Threat Hunter (Top Secret) - Remote (Washington/DC Metro Area) - Mandiant Washington, DC Bookmark Share Print 467 0 1

Listing Description

Job Description

• Perform security assessments providing comprehensive identification of vulnerabilities and support to clients facilitating activities within the incident response process
• Provide guidance on building and/or maturing information security programs, detecting and responding to computer security incidents, and implementation of tools and technologies used for enterprise security
• Implement and/or assess existing security controls
• Provide expert level knowledge of tools and technologies used for enterprise security
• Interface with clients to address concerns, issues or escalations; track and drive to closure any issues that impact the service and its value to clients
• Ensure all endpoint and hunt technologies are maintained
• Troubleshoot endpoint monitoring tools to ensure connectivity and containment functionality is maintained
• Maintain hunt tools and databases

• Top Secret clearance with SCI eligibility
• 5+ years of experience in cyber-security
• Provide in-depth knowledge in collecting, analyzing, and escalating security events; responding to computer security incidents, and/or collecting, analyzing, and disseminating cyber threat intelligence
• Provide in-depth knowledge in collecting, analyzing, and escalating security events; responding to computer security incidents, and/or collecting, analyzing, and disseminating cyber threat intelligence
• Interaction with C-level and SES
• Experience with the critical tools used in security event analysis, incident response, computer forensics, malware analysis, or other areas of security operations.
• Thorough understanding of cyber security operations, event monitoring, and SIEM tools (e.g., Splunk)
• Familiar with endpoint detection and response tools  (e.g., CrowdStrike, Windows Defender)
• Familiar with investigating network devices (e.g., proxies, SSL break-and-inspect, firewalls, VPN concentrators)
• Familiar with virtualization investigations (e.g., VMware, Citrix)
• Familiar with cloud investigations (e.g., Azure, O365, Amazon)
• Familiar with Unix and Windows operating systems and administrative tools

Additional Qualifications:

• A successful candidate prioritizes well, communicates clearly, and has a consistent track record of delivering results.
• The right candidate will be able to work independently, be proactive in removing roadblocks, and able to influence internal and external stakeholders.
• Prior military or government work experience is desired
• Familiarity with ticketing systems such as Jira or Confluence is desired

As a U.S. federal contractor, Mandiant has adopted a COVID-19 Vaccination Policy to comply with our obligations under applicable laws and requirements. This position may be covered under Mandiant’s COVID-19 Vaccination Policy, as required in order to support federal contracts, access company offices and/or attend in-person meetings and work events. If covered under this policy, proof of vaccination against COVID-19 may be required as a condition of hire.
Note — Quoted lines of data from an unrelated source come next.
(* ===== verification/CuckooHashTable.v ===== *)
(** * The cuckoo hash table

    [CuckooHashTableBase] (src/aios/storage/indexlib/index/common/hash_table/CuckooHashTable.h) and the
    hash function it uses (src/aios/autil/autil/MurmurHash.cpp): blocks of four buckets, up to
    [maxNu_hashFunc] hash functions, a breadth first search for a chain of keys to move when all blocks
    of a key are full, and rehashing in place. *)

From stdpp Require Import base list numbers option tactics.
From Stdlib Require Import ZArith Lia ZifyNat.
From S2P Require Import Prelude HashBucket DenseHashTable.

#[local] Open Scope Z_scope.

(** ** The hash functions *)

Definition murmur_m : Z := 0xc6a4a7935bd1e995.
Definition murmur_r : Z := 47.

(** One turn of the loop over the 64-bit words. *)
Definition murmur_word (h k : Z) : Z :=
  let k := u64 (k * murmur_m) in
  let k := Z.lxor k (Z.shiftr k murmur_r) in
  let k := u64 (k * murmur_m) in
  let h := Z.lxor h k in
  u64 (h * murmur_m).

(** The [switch] on the bytes that are left, the last one first. *)
Fixpoint murmur_tail (h : Z) (bytes : list Z) (n : nat) : Z :=
  match n with
  | O => h
  | S n' => murmur_tail (Z.lxor h (Z.shiftl (bytes !!! n') (8 * Z.of_nat n'))) bytes n'
  end.

(** [MurmurHash64A] on [len] bytes, as its 64-bit words and the bytes left *)
Definition MurmurHash64A (words bytes : list Z) (len seed : Z) : Z :=
  let h := Z.lxor seed (u64 (len * murmur_m)) in
  let h := fold_left murmur_word words h in
  let h := if (length bytes =? 0)%nat then h else u64 (murmur_tail h bytes (length bytes) * murmur_m) in
  let h := Z.lxor h (Z.shiftr h murmur_r) in
  let h := u64 (h * murmur_m) in
  Z.lxor h (Z.shiftr h murmur_r).

Definition CUCKOO_MURMUR_SEED_MULTIPLIER : Z := 816922183.

(** [CuckooHash] for 64-bit and for 32-bit keys *)
Definition CuckooHash64 (key hashFuncId : Z) : Z :=
  MurmurHash64A [key] [] 8 (u64 (CUCKOO_MURMUR_SEED_MULTIPLIER * hashFuncId)).
Definition CuckooHash32 (key hashFuncId : Z) : Z :=
  u32 (MurmurHash64A [] (map (fun i => Z.land (Z.shiftr key (8 * i)) 255) [0; 1; 2; 3]) 4
         (u64 (CUCKOO_MURMUR_SEED_MULTIPLIER * hashFuncId))).

(** ** Moving buckets *)

(** [Bucket::Set(const Bucket& other)] and [SetEmpty] *)
Class MoveBucket (B : Type) := {
  BCopy : B -> B -> B;
  BSetEmpty : B -> B
}.

(** What the table relies on: a moved bucket is the bucket. *)
Class MoveLaws (B V : Type) `{!Bucket B V} `{!MoveBucket B} := {
  move_copy : forall other self, BCopy other self = other;
  move_empty : forall b, IsEmpty (BSetEmpty b) = true
}.

#[export] Instance specialKey_Move {V : Type} (_EmptyKey : Z) (default : V) : MoveBucket (SpecialKey.SpecialKeyBucket V) := {|
  BCopy := fun other _ => other;
  BSetEmpty := SpecialKey.SetEmpty _EmptyKey default
|}.

(** [SpecialValueBucket], with what [SetEmpty] does to the value *)
#[export] Instance specialValue_Move {V : Type} `{!SpecialVal V} (VSetEmpty : V -> V)
    : MoveBucket (SpecialValue.SpecialValueBucket V) := {|
  BCopy := fun other self =>
    SpecialValue.mkBucket (SpecialValue._key other) (VSetValue (SpecialValue._value other) (SpecialValue._value self));
  BSetEmpty := fun self => SpecialValue.mkBucket (SpecialValue._key self) (VSetEmpty (SpecialValue._value self))
|}.

Definition timestamp_SetEmpty {R : Type} (default : R) (v : Timestamp.TimestampValue R) : Timestamp.TimestampValue R :=
  Timestamp.mkTimestamp Timestamp.Empty default.
Definition offset_SetEmpty (_EmptyValue : Z) (v : Offset.OffsetValue) : Offset.OffsetValue :=
  Offset.mkOffset _EmptyValue.

Module Cuckoo.

Definition OCCUPANCY_PCT : Z := 80.
Definition BLOCK_SIZE : Z := 4.
Definition MAX_NUM_BFS_TREE_NODE : Z := 1048576.
Definition BFS_ROOT_IDX : Z := 2 ^ 56 - 1.
Definition sizeof_Header : Z := 64.
Definition sizeof_TreeNode : Z := 16.

(** [HashTableOptions] as the cuckoo table uses them *)
Record Options := mkOptions {
  occupancyPct : Z;
  mayStretch : bool;
  maxNu_hashFunc : Z
}.
Definition options (pct : Z) : Options := mkOptions pct false 8.
Definition Valid (o : Options) : bool := negb (occupancyPct o =? INVALID_OCCUPANCY).

Record TreeNode := mkNode {
  n_bucketId : Z;
  n_parent : Z;
  n_inBlockId : Z
}.

(** The first [n] numbers: the values of a loop variable. *)
Definition below (n : Z) : list Z := seqZ 0 n.

Definition GetFirstBucketIdInBlock (hash blockCount : Z) : Z :=
  if 2 ^ 32 - 1 <? blockCount then hash mod blockCount * BLOCK_SIZE
  else u32 hash mod blockCount * BLOCK_SIZE.

(** ** Sizes *)

Definition CapacityToBucketCount (maxKeyCount occupancyPct : Z) : Z :=
  let bucketCount := ((if 0 <? maxKeyCount then maxKeyCount else 1) * 100 + occupancyPct - 1) / occupancyPct in
  (bucketCount + BLOCK_SIZE - 1) / BLOCK_SIZE * BLOCK_SIZE.

Definition BucketCountToCapacity (bucketCount occupancyPct : Z) : Z := u64 (bucketCount * occupancyPct) / 100.
Definition DoGetRecommendedOccupancy (occupancy : Z) : Z := if 97 <? occupancy then 97 else occupancy.

Section Sizes.
Context (sizeof_Bucket : Z).

(** [STRETCH_MEM_RATIO] is 1/100; the doubles are taken as the numbers they stand for. *)
Definition DoCapacityToTableMemory (maxKeyCount : Z) (o : Options) : Z :=
  let bucketSize := u64 (sizeof_Bucket * CapacityToBucketCount maxKeyCount (occupancyPct o)) in
  let bucketSize := if mayStretch o then bucketSize * 101 / 100 + 1 + sizeof_Bucket * BLOCK_SIZE else bucketSize in
  u64 (bucketSize + sizeof_Header).

Definition DoCapacityToBuildMemory (maxKeyCount : Z) (o : Options) : Z :=
  let hashTableSize := DoCapacityToTableMemory maxKeyCount o in
  let bucketCount := CapacityToBucketCount maxKeyCount (occupancyPct o) in
  let blockCount := bucketCount / BLOCK_SIZE in
  let callIdSize := blockCount * 4 in
  let bfsTreeSize := Z.min blockCount MAX_NUM_BFS_TREE_NODE * sizeof_TreeNode in
  u64 (hashTableSize + callIdSize + bfsTreeSize).

Definition DoTableMemroyToCapacity (tableMemory occupancyPct : Z) : Z :=
  if tableMemory <? sizeof_Header then 0
  else u64 ((tableMemory - sizeof_Header) / sizeof_Bucket * occupancyPct) / 100.

Definition DoBuildMemoryToCapacity (buildMemory occupancyPct : Z) : Z :=
  if buildMemory <? sizeof_Header then 0
  else
    let leftMemory := buildMemory - sizeof_Header in
    let maxKeyCountThreshhold := MAX_NUM_BFS_TREE_NODE * BLOCK_SIZE * occupancyPct / 100 in
    let threshhold := DoCapacityToBuildMemory maxKeyCountThreshhold (options occupancyPct) in
    let bucketCount :=
      if threshhold <=? buildMemory then
        u64 (leftMemory - MAX_NUM_BFS_TREE_NODE * sizeof_TreeNode) / (4 + BLOCK_SIZE * sizeof_Bucket) * BLOCK_SIZE
      else leftMemory / (4 + sizeof_TreeNode + BLOCK_SIZE * sizeof_Bucket) * BLOCK_SIZE in
    u64 (bucketCount * occupancyPct) / 100.

Definition DoBuildMemoryToTableMemory (buildMemory occupancyPct : Z) : Z :=
  DoCapacityToTableMemory (DoBuildMemoryToCapacity buildMemory occupancyPct) (options occupancyPct).
End Sizes.
(* ===== verification/CuckooPlaces.v ===== *)
(** * The cuckoo hash table: places of keys and lookups

    Where a key may be: in the block of its [h]-th hash function, when the blocks of the functions
    before are full and the buckets before it in the block are occupied ([placed_at]). Lookups stop at
    the first empty bucket; they are correct when every key is where it may be. *)

From stdpp Require Import base list numbers option tactics gmap.
From Stdlib Require Import ZArith Lia ZifyNat.
From S2P Require Import Prelude HashBucket DenseHashTable DenseHashTableCorrect CuckooHashTable.

#[local] Open Scope Z_scope.

(** ** Blocks *)

Definition block_of (CuckooHash : Z -> Z -> Z) (nb k h : Z) : Z :=
  Cuckoo.GetFirstBucketIdInBlock (CuckooHash k h) nb / 4.

Lemma block_of_ok hash nb k h :
  0 < nb -> Cuckoo.GetFirstBucketIdInBlock (hash k h) nb = 4 * block_of hash nb k h /\ 0 <= block_of hash nb k h < nb.
Proof.
  intros Hn. unfold block_of, Cuckoo.GetFirstBucketIdInBlock, Cuckoo.BLOCK_SIZE. destruct (_ <? nb).
  - rewrite Z.div_mul by lia. pose proof (Z.mod_pos_bound (hash k h) nb Hn). lia.
  - rewrite Z.div_mul by lia. pose proof (Z.mod_pos_bound (u32 (hash k h)) nb Hn). lia.
Qed.

(** Bucket [4 * b + j] is in block [b]. *)
Lemma block_div b j : 0 <= j < 4 -> (4 * b + j) / 4 = b.
Proof. intros. rewrite Z.mul_comm, Z.div_add_l, Z.div_small by lia. lia. Qed.

Lemma block_split i : i = 4 * (i / 4) + i mod 4 /\ 0 <= i mod 4 < 4.
Proof. split; [apply Z.div_mod; lia|by apply Z.mod_pos_bound]. Qed.

(** ** Places *)

Section Places.
Context (hash : Z -> Z -> Z) (nb : Z).

(** [k] may be at [i], when [O] are the buckets that count as occupied and there are [nu] functions. *)
Definition placed_at (O : Z -> Prop) (nu k i : Z) : Prop :=
  exists h, 0 <= h < nu /\ i / 4 = block_of hash nb k h /\
    (forall h' j, 0 <= h' < h -> 0 <= j < 4 -> O (4 * block_of hash nb k h' + j)) /\
    (forall j, 4 * (i / 4) <= j < i -> O j).

Lemma placed_at_mono (O O' : Z -> Prop) nu nu' k i :
  (forall j, O j -> O' j) -> nu <= nu' -> placed_at O nu k i -> placed_at O' nu' k i.
Proof.
  intros HO Hnu (h & Hh & Hb & Hf & He). exists h. split; [lia|]. split; [done|]. split; intros; apply HO; auto.
Qed.
End Places.

Section Correct.
Context {B V : Type} `{!Bucket B V} {good_key : Z -> Prop} {good_value : V -> Prop}.
Context `{!BucketLaws B V good_key good_value} (hash : Z -> Z -> Z).

Abbreviation blk t := (block_of hash (Cuckoo._blockCount t)).

(** The invariant of the buckets of [nb] blocks. *)
Record wf_blocks (nu nb : Z) (bs : list B) : Prop := {
  wfb_count : 0 < nb < 2 ^ 60;
  wfb_funcs : 2 <= nu;
  wfb_len : 4 * nb <= Z.of_nat (length bs);
  wfb_keys : Forall (fun b => good_key (Key b)) (lives (take (Z.to_nat (4 * nb)) bs));
  wfb_distinct : NoDup (keys (4 * nb) bs);
  wfb_empty : forall i b, 0 <= i < 4 * nb -> bs !! Z.to_nat i = Some b -> IsEmpty b = true -> b = new_Bucket;
  wfb_placed : forall i b, 0 <= i < 4 * nb -> bs !! Z.to_nat i = Some b -> IsEmpty b = false ->
    placed_at hash nb (occupied bs) nu (Key b) i
}.

Lemma wf_bucket nu nb bs i : wf_blocks nu nb bs -> 0 <= i < 4 * nb -> exists b, bs !! Z.to_nat i = Some b.
Proof. intros [? ? ? ? ? ? ?] Hi. apply lookup_lt_is_Some_2. lia. Qed.

Lemma occupied_not_empty bs i b : occupied bs i -> bs !! Z.to_nat i = Some b -> IsEmpty b = false.
Proof. intros (b' & Hb' & He) Hb. congruence. Qed.

(** The bucket has another key. *)
Definition other_key (bs : list B) (k i : Z) : Prop :=
  exists b, bs !! Z.to_nat i = Some b /\ IsEmpty b = false /\ Key b <> k.

Lemma other_occupied bs k i : other_key bs k i -> occupied bs i.
Proof. intros (b & ? & ? & _). by exists b. Qed.

(** ** Keys that are not there *)

(** An empty bucket where the search of [k] ends: the blocks of the functions before [h] and the
    buckets before it have other keys. *)
Definition ends_at (nb : Z) (bs : list B) (k h j : Z) : Prop :=
  0 <= j < 4 /\
  (forall h' j', 0 <= h' < h -> 0 <= j' < 4 -> other_key bs k (4 * block_of hash nb k h' + j')) /\
  (forall j', 0 <= j' < j -> other_key bs k (4 * block_of hash nb k h + j')) /\
  exists b, bs !! Z.to_nat (4 * block_of hash nb k h + j) = Some b /\ IsEmpty b = true.

Lemma absent_all nu nb bs k :
  wf_blocks nu nb bs ->
  (forall h j, 0 <= h < nu -> 0 <= j < 4 -> other_key bs k (4 * block_of hash nb k h + j)) ->
  k ∉ keys (4 * nb) bs.
Proof.
  intros Hwf Hall. rewrite keys_at. intros (i & b & Hi & Hb & He & Hk). destruct Hwf as [_ _ _ _ _ _ Hp].
  destruct (Hp i b Hi Hb He) as (h & Hh & Hblk & _). rewrite Hk in Hblk.
  destruct (block_split i) as [Hsplit Hm]. destruct (Hall h (i mod 4) Hh Hm) as (b' & Hb' & _ & Hne).
  rewrite <- Hblk, <- Hsplit in Hb'. congruence.
Qed.

Lemma absent_end nu nb bs k h j :
  wf_blocks nu nb bs -> 0 <= h -> ends_at nb bs k h j -> k ∉ keys (4 * nb) bs.
Proof.
  intros Hwf Hh (Hj & Hf & Hbefore & e & He & Hee). rewrite keys_at. intros (i & b & Hi & Hb & Hb0 & Hk).
  destruct Hwf as [_ _ _ _ _ _ Hp]. destruct (Hp i b Hi Hb Hb0) as (h2 & Hh2 & Hblk & Hfull & Hbelow).
  rewrite Hk in Hblk, Hfull. destruct (block_split i) as [Hsplit Hm].
  destruct (Z.lt_trichotomy h2 h) as [Hlt|[->|Hgt]].
  - destruct (Hf h2 (i mod 4) ltac:(lia) Hm) as (b' & Hb' & _ & Hne). rewrite <- Hblk, <- Hsplit in Hb'. congruence.
  - destruct (Z.lt_trichotomy (i mod 4) j) as [Hlt|[Heq|Hgt]].
    + destruct (Hbefore (i mod 4) ltac:(lia)) as (b' & Hb' & _ & Hne). rewrite <- Hblk, <- Hsplit in Hb'. congruence.
    + rewrite <- Heq, <- Hblk, <- Hsplit in He. congruence.
    + specialize (Hbelow (4 * block_of hash nb k h + j) ltac:(lia)).
      pose proof (occupied_not_empty _ _ _ Hbelow He). congruence.
  - specialize (Hfull h j ltac:(lia) Hj). pose proof (occupied_not_empty _ _ _ Hfull He). congruence.
Qed.

(** A key may be put where its search ends. *)
Lemma ends_placed nu nb bs k h j :
  0 <= h < nu -> ends_at nb bs k h j -> placed_at hash nb (occupied bs) nu k (4 * block_of hash nb k h + j).
Proof.
  intros Hh (Hj & Hf & Hbefore & _). exists h. split; [done|]. rewrite block_div by done. split; [done|]. split.
  - intros h' j' Hh' Hj'. eapply other_occupied. by apply Hf.
  - intros i Hi. replace i with (4 * block_of hash nb k h + (i - 4 * block_of hash nb k h)) by lia.
    eapply other_occupied, Hbefore. lia.
Qed.

(** ** Reading *)

Lemma seqZ_step m n : 0 < n -> seqZ m n = m :: seqZ (m + 1) (n - 1).
Proof. intros. rewrite seqZ_cons by done. f_equal; f_equal; lia. Qed.

Lemma seqZ_end m n : n <= 0 -> seqZ m n = [].
Proof. apply seqZ_nil. Qed.

(** The buckets [first + j] on with other keys. *)
Definition others (bs : list B) (k first j j' : Z) : Prop := forall i, j <= i < j' -> other_key bs k (first + i).

Lemma others_step bs k first j j' :
  other_key bs k (first + j) -> others bs k first (j + 1) j' -> others bs k first j j'.
Proof. intros Hj Ho i Hi. destruct (decide (i = j)) as [->|]; [done|]. apply Ho. lia. Qed.

(** A bucket of a key that is being looked for. *)
Lemma bucket_cases b k :
  good_key k -> {IsEmpty b = true} + {IsEmpty b = false /\ IsEqual b k = true /\ Key b = k} +
    {IsEmpty b = false /\ IsEqual b k = false /\ Key b <> k}.
Proof.
  intros Hk. destruct (IsEmpty b) eqn:E; [by left; left|]. pose proof (law_equal b k Hk E) as Hq.
  destruct (IsEqual b k); [left; right|right]; split_and!; try done.
  - by apply Z.eqb_eq.
  - by apply Z.eqb_neq.
Qed.

Lemma scanRead_ok nb bs k first m j :
  4 * nb <= Z.of_nat (length bs) -> good_key k -> 0 <= first -> first + 4 <= 4 * nb -> 0 <= j -> j + Z.of_nat m = 4 ->
  exists r, Cuckoo.scanRead (seqZ j (Z.of_nat m)) bs k first = Ok r /\
    match r with
    | Some (Some i) => 0 <= i < 4 * nb /\ exists b, bs !! Z.to_nat i = Some b /\ IsEmpty b = false /\ Key b = k
    | Some None => exists j', j <= j' < 4 /\ others bs k first j j' /\
        exists b, bs !! Z.to_nat (first + j') = Some b /\ IsEmpty b = true
    | None => others bs k first j 4
    end.
Proof.
  intros Hl Hk H0 Hf. revert j. induction m as [|m IH]; intros j Hj Hm.
  { rewrite seqZ_end by lia. eexists. split; [reflexivity|]. intros i ?. lia. }
  rewrite seqZ_step by lia. cbn [Cuckoo.scanRead].
  destruct (lookup_lt_is_Some_2 bs (Z.to_nat (first + j))) as [b Hb]; [lia|]. rewrite Hb. cbn [deref res_bind].
  destruct (bucket_cases b k Hk) as [ [E|(E & Eq & Hkey)]|(E & Eq & Hkey)]; rewrite E.
  - eexists. split; [reflexivity|]. exists j. split; [lia|]. split; [intros ? ?; lia|]. by exists b.
  - rewrite Eq. eexists. split; [reflexivity|]. split; [lia|]. by exists b.
  - rewrite Eq. replace (Z.of_nat (S m) - 1) with (Z.of_nat m) by lia.
    assert (other_key bs k (first + j)) as Ho by by exists b.
    destruct (IH (j + 1) ltac:(lia) ltac:(lia)) as (r & -> & Hr). eexists. split; [reflexivity|].
    destruct r as [ [i|]|]; [done| |by apply others_step].
    destruct Hr as (j' & Hj' & Hos & He). exists j'. split; [lia|]. split; [by apply others_step|done].
Qed.

Lemma readFuncs_ok nu t k m h :
  wf_blocks nu (Cuckoo._blockCount t) (Cuckoo._bucket t) -> good_key k -> 0 <= h -> h + Z.of_nat m = nu ->
  (forall h' j, 0 <= h' < h -> 0 <= j < 4 -> other_key (Cuckoo._bucket t) k (4 * blk t k h' + j)) ->
  exists r, Cuckoo.readFuncs hash (seqZ h (Z.of_nat m)) t k = Ok r /\
    match r with
    | Some i => 0 <= i < 4 * Cuckoo._blockCount t /\
        exists b, Cuckoo._bucket t !! Z.to_nat i = Some b /\ IsEmpty b = false /\ Key b = k
    | None => k ∉ keys (4 * Cuckoo._blockCount t) (Cuckoo._bucket t)
    end.
Proof.
  intros Hwf Hk. revert h. induction m as [|m IH]; intros h Hh Hm Hbefore.
  { rewrite seqZ_end by lia. eexists. split; [reflexivity|]. apply (absent_all nu); [done|].
    intros h' j Hh' Hj. apply Hbefore; lia. }
  rewrite seqZ_step by lia. cbn [Cuckoo.readFuncs]. unfold Cuckoo.home, Cuckoo.below, Cuckoo.BLOCK_SIZE.
  pose proof Hwf as [Hc _ Hl _ _ _ _].
  destruct (block_of_ok hash (Cuckoo._blockCount t) k h ltac:(lia)) as [-> Hb].
  destruct (scanRead_ok (Cuckoo._blockCount t) (Cuckoo._bucket t) k (4 * blk t k h) 4 0 Hl Hk
    ltac:(lia) ltac:(lia) ltac:(lia) ltac:(lia)) as (r & Hr & Hspec). change (Z.of_nat 4) with 4 in Hr. rewrite Hr. cbn [res_bind].
  destruct r as [ [i|]|].
  - by eexists.
  - eexists. split; [reflexivity|]. destruct Hspec as (j & Hj & Hos & He). apply (absent_end nu _ _ _ h j Hwf Hh).
    split; [lia|]. split; [done|]. split; [|done]. intros j' Hj'. apply Hos. lia.
  - replace (Z.of_nat (S m) - 1) with (Z.of_nat m) by lia. apply IH; [lia|lia|].
    intros h' j Hh' Hj. destruct (decide (h' = h)) as [->|]; [apply Hspec; lia|apply Hbefore; lia].
Qed.

Lemma FindBucketForRead_ok nu t k :
  wf_blocks nu (Cuckoo._blockCount t) (Cuckoo._bucket t) -> good_key k ->
  exists r, Cuckoo.FindBucketForRead hash t k nu = Ok r /\
    match r with
    | Some i => 0 <= i < 4 * Cuckoo._blockCount t /\
        exists b, Cuckoo._bucket t !! Z.to_nat i = Some b /\ IsEmpty b = false /\ Key b = k
    | None => k ∉ keys (4 * Cuckoo._blockCount t) (Cuckoo._bucket t)
    end.
Proof.
  intros Hwf Hk. unfold Cuckoo.FindBucketForRead. pose proof Hwf as [Hc Hnu _ _ _ _ _].
  rewrite (proj2 (Z.eqb_neq _ _)) by lia.
  replace ([0; 1] ++ seqZ 2 (nu - 2)) with (seqZ 0 (Z.of_nat (Z.to_nat nu))).
  - apply (readFuncs_ok nu); [done|done|lia|lia|]. intros; lia.
  - rewrite Z2Nat.id by lia. rewrite (seqZ_step 0), (seqZ_step (0 + 1)) by lia.
    by replace (nu - 1 - 1) with (nu - 2) by lia.
Qed.

(** The map of a table. *)
Definition cmap (t : Cuckoo.Table B) : gmap Z (entry V) :=
  contents (take (Z.to_nat (4 * Cuckoo._blockCount t)) (Cuckoo._bucket t)).

Lemma Find_cuckoo t k :
  wf_blocks (Cuckoo._nu_hashFunc t) (Cuckoo._blockCount t) (Cuckoo._bucket t) -> good_key k ->
  exists r, Cuckoo.Find hash t k = Ok r /\ find_spec (cmap t !! k) r.
Proof.
  intros Hwf Hk. destruct (FindBucketForRead_ok _ t k Hwf Hk) as (r & Hr & Hspec). unfold Cuckoo.Find. rewrite Hr.
  cbn [res_bind]. destruct r as [i|].
  - destruct Hspec as (Hi & b & Hb & He & <-). rewrite Hb. cbn [deref res_bind]. eexists. split; [reflexivity|].
    unfold cmap. rewrite (contents_some (4 * Cuckoo._blockCount t)) by (apply Hwf || by eapply live_in).
    unfold entry_of, find_spec. by destruct (IsDeleted b).
  - eexists. split; [reflexivity|]. unfold cmap. by rewrite contents_none.
Qed.
End Correct.
Lemma bfsLoop_ok fuel idx next depth ids tree :
  searching ids tree -> 0 <= nu -> (idx <= length tree)%nat -> (roots + length ids < fuel + idx)%nat ->
  exists r, bfsLoop hash fuel t cur (Z.of_nat idx) next depth ids tree = Ok r /\ loop_post r.
Proof using All.
  revert idx next depth ids tree. induction fuel as [|fuel IH]; intros idx next depth ids tree Hse Hnu Hle Hf; cbn [bfsLoop];
    pose proof Hse as [S1 S2 S3 S4 S5 S6 S7]; pose proof (marks_le cur ids); [lia|].
  destruct (Z.leb_spec (Z.of_nat (length tree)) (Z.of_nat idx)); [by eexists|].
  set (next' := if Z.of_nat idx =? next then depth + 1 else depth).
  destruct ((Z.of_nat idx =? next) && (_bFSDepth t <? next')); [by eexists|].
  destruct (lookup_lt_is_Some_2 tree idx) as [node Hnode]; [lia|]. rewrite Nat2Z.id, Hnode. cbn [deref res_bind].
  destruct (bfsBlock_ok 4 0 idx node ids tree Hse Hnode ltac:(lia) ltac:(lia) Hnu) as (r & Hr & Hpost).
  unfold below, BLOCK_SIZE. change (Z.of_nat 4) with 4 in Hr. rewrite Hr. cbn [res_bind].
  destruct r as [ [ids' tree'] [e|]]; destruct Hpost as (Hids & Hl & Hpost); [by eexists|].
  replace (Z.of_nat idx + 1) with (Z.of_nat (S idx)) by lia. destruct Hl as [l ->].
  destruct Hids as [Hids _], S4 as [S4 _]. apply IH; [done|done|rewrite length_app; lia|lia].
Qed.
End Search.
At Mandiant we are committed to our #OneTeam approach combining diversity, collaboration, and excellence. All qualified applicants will receive consideration for employment without regard to race, sex, color, religion, sexual orientation, gender identity, national origin, protected veteran status, or on the basis of disability.

This is a regionally-based role that must be located within the Washington DC/Metro Region, US.